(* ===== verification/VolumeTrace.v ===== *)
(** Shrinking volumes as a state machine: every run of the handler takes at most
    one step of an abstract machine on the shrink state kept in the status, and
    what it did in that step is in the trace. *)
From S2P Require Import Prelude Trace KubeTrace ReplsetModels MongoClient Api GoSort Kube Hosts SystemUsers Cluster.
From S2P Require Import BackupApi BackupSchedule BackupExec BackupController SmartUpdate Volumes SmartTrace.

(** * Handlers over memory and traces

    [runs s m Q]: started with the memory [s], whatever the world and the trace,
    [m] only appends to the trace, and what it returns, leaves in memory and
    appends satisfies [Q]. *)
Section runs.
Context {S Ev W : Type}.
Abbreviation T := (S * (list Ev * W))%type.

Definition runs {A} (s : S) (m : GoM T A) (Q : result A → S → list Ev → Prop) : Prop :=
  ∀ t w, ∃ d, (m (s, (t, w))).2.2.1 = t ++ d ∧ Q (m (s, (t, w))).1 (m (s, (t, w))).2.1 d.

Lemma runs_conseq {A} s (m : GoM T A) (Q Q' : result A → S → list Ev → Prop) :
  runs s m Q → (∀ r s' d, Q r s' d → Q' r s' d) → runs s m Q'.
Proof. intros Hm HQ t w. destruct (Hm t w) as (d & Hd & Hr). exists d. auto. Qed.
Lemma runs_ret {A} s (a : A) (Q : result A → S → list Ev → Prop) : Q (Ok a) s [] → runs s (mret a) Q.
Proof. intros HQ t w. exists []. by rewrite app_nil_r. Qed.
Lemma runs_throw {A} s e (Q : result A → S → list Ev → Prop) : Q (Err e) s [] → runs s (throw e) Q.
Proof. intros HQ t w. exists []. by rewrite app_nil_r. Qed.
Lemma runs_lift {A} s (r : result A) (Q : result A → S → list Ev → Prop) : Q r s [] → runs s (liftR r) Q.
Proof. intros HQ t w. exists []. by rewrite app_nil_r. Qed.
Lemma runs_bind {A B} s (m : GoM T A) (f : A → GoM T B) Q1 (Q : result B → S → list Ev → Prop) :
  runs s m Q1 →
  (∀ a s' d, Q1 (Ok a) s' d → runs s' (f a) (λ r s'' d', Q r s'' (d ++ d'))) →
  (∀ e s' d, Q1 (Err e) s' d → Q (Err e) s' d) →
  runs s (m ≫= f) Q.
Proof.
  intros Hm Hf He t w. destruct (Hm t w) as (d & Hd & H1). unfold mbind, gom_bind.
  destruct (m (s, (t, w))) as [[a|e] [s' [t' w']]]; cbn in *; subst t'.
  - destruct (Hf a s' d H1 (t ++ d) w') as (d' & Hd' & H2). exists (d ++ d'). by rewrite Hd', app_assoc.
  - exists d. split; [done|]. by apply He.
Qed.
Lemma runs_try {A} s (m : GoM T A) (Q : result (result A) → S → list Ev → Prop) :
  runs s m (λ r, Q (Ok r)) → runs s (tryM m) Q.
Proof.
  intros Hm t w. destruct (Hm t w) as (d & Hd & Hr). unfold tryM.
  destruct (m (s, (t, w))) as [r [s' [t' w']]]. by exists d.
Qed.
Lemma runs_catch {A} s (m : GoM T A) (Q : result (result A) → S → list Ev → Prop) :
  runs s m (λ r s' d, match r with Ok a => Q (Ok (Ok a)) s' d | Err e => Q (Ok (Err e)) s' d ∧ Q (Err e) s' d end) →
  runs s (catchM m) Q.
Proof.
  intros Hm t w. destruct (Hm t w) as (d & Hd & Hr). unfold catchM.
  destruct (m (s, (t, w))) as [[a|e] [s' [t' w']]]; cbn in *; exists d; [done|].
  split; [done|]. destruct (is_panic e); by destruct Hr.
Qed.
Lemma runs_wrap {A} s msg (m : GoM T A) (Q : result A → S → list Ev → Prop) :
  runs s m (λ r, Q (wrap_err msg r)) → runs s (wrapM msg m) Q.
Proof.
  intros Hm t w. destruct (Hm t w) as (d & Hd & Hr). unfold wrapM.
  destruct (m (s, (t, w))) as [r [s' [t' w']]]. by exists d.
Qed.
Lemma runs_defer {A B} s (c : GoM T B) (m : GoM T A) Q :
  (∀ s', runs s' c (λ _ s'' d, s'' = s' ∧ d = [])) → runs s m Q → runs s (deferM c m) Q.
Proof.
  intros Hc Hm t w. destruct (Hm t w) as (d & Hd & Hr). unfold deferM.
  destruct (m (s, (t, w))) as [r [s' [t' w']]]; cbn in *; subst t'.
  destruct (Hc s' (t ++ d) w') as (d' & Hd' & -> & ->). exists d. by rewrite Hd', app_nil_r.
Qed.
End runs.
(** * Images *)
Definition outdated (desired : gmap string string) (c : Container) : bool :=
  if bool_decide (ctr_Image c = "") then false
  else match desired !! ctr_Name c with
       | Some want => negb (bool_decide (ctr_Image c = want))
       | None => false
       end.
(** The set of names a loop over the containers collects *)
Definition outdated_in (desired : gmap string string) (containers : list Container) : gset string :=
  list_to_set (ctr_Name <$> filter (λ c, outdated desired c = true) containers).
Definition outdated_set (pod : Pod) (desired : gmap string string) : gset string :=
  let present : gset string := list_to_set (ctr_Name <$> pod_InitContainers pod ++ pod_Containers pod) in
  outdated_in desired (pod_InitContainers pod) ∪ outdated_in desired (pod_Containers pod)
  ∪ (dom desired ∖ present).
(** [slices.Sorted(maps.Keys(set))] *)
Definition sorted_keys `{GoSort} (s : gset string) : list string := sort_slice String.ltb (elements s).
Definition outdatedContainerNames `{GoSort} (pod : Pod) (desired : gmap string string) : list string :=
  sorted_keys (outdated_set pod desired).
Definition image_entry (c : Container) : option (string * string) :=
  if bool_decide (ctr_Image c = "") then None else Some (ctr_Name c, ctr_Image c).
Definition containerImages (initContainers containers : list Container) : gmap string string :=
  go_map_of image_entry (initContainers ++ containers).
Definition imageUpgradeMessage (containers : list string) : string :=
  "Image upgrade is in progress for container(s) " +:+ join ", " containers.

--

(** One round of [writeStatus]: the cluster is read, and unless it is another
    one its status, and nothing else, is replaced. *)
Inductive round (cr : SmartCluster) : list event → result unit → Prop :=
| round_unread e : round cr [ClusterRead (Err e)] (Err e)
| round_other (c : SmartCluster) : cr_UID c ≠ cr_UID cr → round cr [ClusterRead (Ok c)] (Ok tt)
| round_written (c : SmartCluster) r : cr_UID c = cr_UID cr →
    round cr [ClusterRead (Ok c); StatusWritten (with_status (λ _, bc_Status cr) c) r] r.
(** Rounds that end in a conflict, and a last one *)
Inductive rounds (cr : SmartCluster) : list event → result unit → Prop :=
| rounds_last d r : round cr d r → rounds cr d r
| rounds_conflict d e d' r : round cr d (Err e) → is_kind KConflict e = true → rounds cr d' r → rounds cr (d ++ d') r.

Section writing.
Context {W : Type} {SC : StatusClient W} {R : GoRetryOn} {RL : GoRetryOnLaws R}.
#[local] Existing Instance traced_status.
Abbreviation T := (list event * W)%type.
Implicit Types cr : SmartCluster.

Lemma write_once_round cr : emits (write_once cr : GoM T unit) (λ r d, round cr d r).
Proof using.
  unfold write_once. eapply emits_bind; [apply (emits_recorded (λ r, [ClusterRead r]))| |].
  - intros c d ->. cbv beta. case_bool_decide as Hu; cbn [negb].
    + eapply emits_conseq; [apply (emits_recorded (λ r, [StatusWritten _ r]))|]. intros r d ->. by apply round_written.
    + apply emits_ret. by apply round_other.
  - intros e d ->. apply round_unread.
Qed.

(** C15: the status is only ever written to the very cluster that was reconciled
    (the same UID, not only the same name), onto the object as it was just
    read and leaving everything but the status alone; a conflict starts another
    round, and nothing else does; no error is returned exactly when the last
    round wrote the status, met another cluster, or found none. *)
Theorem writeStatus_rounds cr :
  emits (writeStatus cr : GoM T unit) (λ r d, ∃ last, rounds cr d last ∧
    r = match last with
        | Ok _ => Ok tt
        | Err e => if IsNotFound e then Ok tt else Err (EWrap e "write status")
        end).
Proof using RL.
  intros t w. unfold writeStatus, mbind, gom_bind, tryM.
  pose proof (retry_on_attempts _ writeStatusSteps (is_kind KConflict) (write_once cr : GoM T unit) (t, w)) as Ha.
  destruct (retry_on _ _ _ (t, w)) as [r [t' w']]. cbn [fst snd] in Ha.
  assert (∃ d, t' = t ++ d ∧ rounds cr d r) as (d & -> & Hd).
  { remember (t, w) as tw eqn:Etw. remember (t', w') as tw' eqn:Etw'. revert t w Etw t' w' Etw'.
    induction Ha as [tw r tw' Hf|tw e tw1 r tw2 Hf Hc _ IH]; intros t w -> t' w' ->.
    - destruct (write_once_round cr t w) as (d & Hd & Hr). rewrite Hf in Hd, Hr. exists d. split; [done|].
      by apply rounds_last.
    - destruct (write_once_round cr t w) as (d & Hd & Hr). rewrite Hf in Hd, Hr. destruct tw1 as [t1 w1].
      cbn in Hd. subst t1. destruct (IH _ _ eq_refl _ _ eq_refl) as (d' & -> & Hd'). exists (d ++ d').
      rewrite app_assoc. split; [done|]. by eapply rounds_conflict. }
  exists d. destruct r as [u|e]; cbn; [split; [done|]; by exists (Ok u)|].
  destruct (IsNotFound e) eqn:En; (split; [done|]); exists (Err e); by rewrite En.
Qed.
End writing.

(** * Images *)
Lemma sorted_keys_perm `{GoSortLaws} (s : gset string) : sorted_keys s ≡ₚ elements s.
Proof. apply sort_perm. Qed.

What is being asked:
Copy out every line of the data where the word "event" occurs.

Reply to the task:
Inductive round (cr : SmartCluster) : list event → result unit → Prop :=
Inductive rounds (cr : SmartCluster) : list event → result unit → Prop :=
Abbreviation T := (list event * W)%type.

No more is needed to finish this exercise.